The internet's obsession with protein is over, and another macronutrient has taken its throne: fibre.
While TikTok spent a fair share of time obsessing over hitting protein goals, the next biggest trend is trying to cram in every last gram of fibre in what's being called 'fibremaxxing'.
Ensuring you have enough fibre is vital to your diet, and we should all be aiming for 30g a day. But the extreme nature of trends like this always begs the question: is it beneficial, or just another obsession of the moment?
Rob Hobson, nutritionist and spokesperson for Bio-Kult, warns that a sudden increase in fibre could have negative side-effects.
"If you go from a low to a very high fibre intake too quickly, it can lead to bloating, gas, cramps and even interfere with the absorption of minerals like iron, calcium and zinc," he states.
Furthermore, people who have sensitive guts or with conditions such as IBS could find that high-fibre diets, especially from fermentable fibres, can trigger their symptoms.

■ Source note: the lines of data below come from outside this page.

(** X16. A column label that is no str stops the run, although no call
    raises.  When the names of the loaded tables clean to pairwise distinct
    names and a loaded table has a label that is no str, [main] ends with
    [sys.exit(1)]: the last record of its log is the TypeError of
    [clean_text], and no call on the database was made. *)
Theorem main_stops_on_non_text_label (type_name : str) :
  (forall o, raises E o = None) ->
  let data_files := filter is_data_file (dir_entries E (cwd E)) in
  let loaded :=
    fst (after_files E (path_join (cwd E) (lit "unprocessed_data")) data_files) in
  NoDup (map clean_text (dict_keys loaded)) ->
  first_non_text loaded = Some type_name ->
  fst (main (pgdatahub E) []) = SystemExit 1 /\
  forallb (fun ev => negb (database_event ev)) (snd (main (pgdatahub E) [])) = true /\
  exists t,
    snd (main (pgdatahub E) [])
    = t ++ [Done (Log ERROR (lit "Script failed: %s")
                    [AStr (exn_msg (not_iterable type_name))])].
Proof.
  intros Hq data_files loaded Hnames Htext.
  destruct (clean_run_start Hq Hnames) as (R1 & R2 & R3 & R4 & Hnd').
  change (fst (find_data_files E) = Ok data_files) in R1.
  change (fst (configure_data_dir E data_files (lit "unprocessed_data")) = Ok tt) in R2.
  change (fst (create_df_dict E data_files (lit "unprocessed_data")) = Ok loaded) in R3.
  change (fst (clean_file_names (dict_keys loaded) loaded)
          = Ok (map clean_text (dict_keys loaded), map renamed_entry loaded)) in R4.
  change (NoDup (dict_keys (map renamed_entry loaded))) in Hnd'.
  set (renamed := map renamed_entry loaded) in *.
  assert (R5 : fst (process_dataframes renamed) = Raise (not_iterable type_name)).
  { rewrite process_dataframes_cases. unfold renamed.
    rewrite first_non_text_renamed, Htext. reflexivity. }
  assert (Hloaded : loaded <> []).
  { intros Hnil. rewrite Hnil in Htext. discriminate. }
  assert (Hfiles : data_files <> []).
  { intros Hnil. apply Hloaded. unfold loaded. rewrite Hnil. reflexivity. }
  unfold main, main_body, sbind, slog, sret, sraise.
  cbn [run_find_data_files run_configure_data_dir run_create_df_dict run_clean_file_names
       run_process_dataframes run_save_df_to_csv run_load_config run_import_to_postgres
       run_move_processed_files run_log pgdatahub].
  returning_stage R1 (find_data_files_early E).
  destruct data_files as [|f fs] eqn:Hfs; [contradiction|]. cbv beta iota.
  returning_stage R2 (configure_data_dir_early E (f :: fs)).
  returning_stage R3 (create_df_dict_early E (f :: fs) (lit "unprocessed_data")).
  destruct loaded as [|table tables] eqn:Hl; [contradiction|]. cbv beta iota.
  returning_stage R4
    (clean_file_names_early (dict_keys (table :: tables)) (table :: tables)).
  pose proof (process_dataframes_early renamed) as S3. unfold silent in S3.
  rewrite (on_trace_eq (process_dataframes renamed)), R5. cbn [fst snd].
  split; [reflexivity|]. split; [no_database|].
  eexists. reflexivity.
Qed.

End CleanRun.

Rob adds: "The problem with something like fibremaxxing is that whilst it taps into something positive, which is the fact that most people in the UK aren't getting nearly enough fibre, nutrition should be about balance and not extremes.
"It is a classic case of taking a good nutrition message and pushing it to the extreme, which is something that happens far too often in the wellness world."
Ultimately, Rob's verdict on the trend is a little complicated: while it's good that more people are learning about the benefits of fibre, any kind of dramatic dietary change can be incredibly harmful.
"Fibre supports gut health, blood sugar balance, cholesterol levels, reduces the risk of heart disease and even helps with feeling full," he notes, "so increasing fibre at each meal can be beneficial, but it needs to be done gradually and as part of a balanced diet."
He continues: "The key is to build up slowly and make sure you're drinking enough water. Aim for the recommended 30g a day, but do it through a variety of plant-based foods like veg, fruit, beans, pulses, nuts, seeds and wholegrains. Fibre is brilliant for gut health, but it's about consistency and variety."
Easy ways to get fibre into your diet
When it comes to incorporating more fibre into your meals, the process is much simpler than it seems, and a lot of our pantry staples can be incredibly helpful.
Legumes and wholegrain foods especially are incredibly high in fibre: a half cup of lentils contains 7.8 grams of fibre, while a half cup of oats has 4 grams.
Alternatively, even your regular fruits and vegetables, with berries and artichokes being particularly fibrous, are a great source. Nuts and seeds, including chia, flax and almonds, are also notably high in fibre.
As always, remember to increase your intake slowly when incorporating these foods, while drinking plenty of water to make it all work more effectively and prevent any digestive discomfort that may come.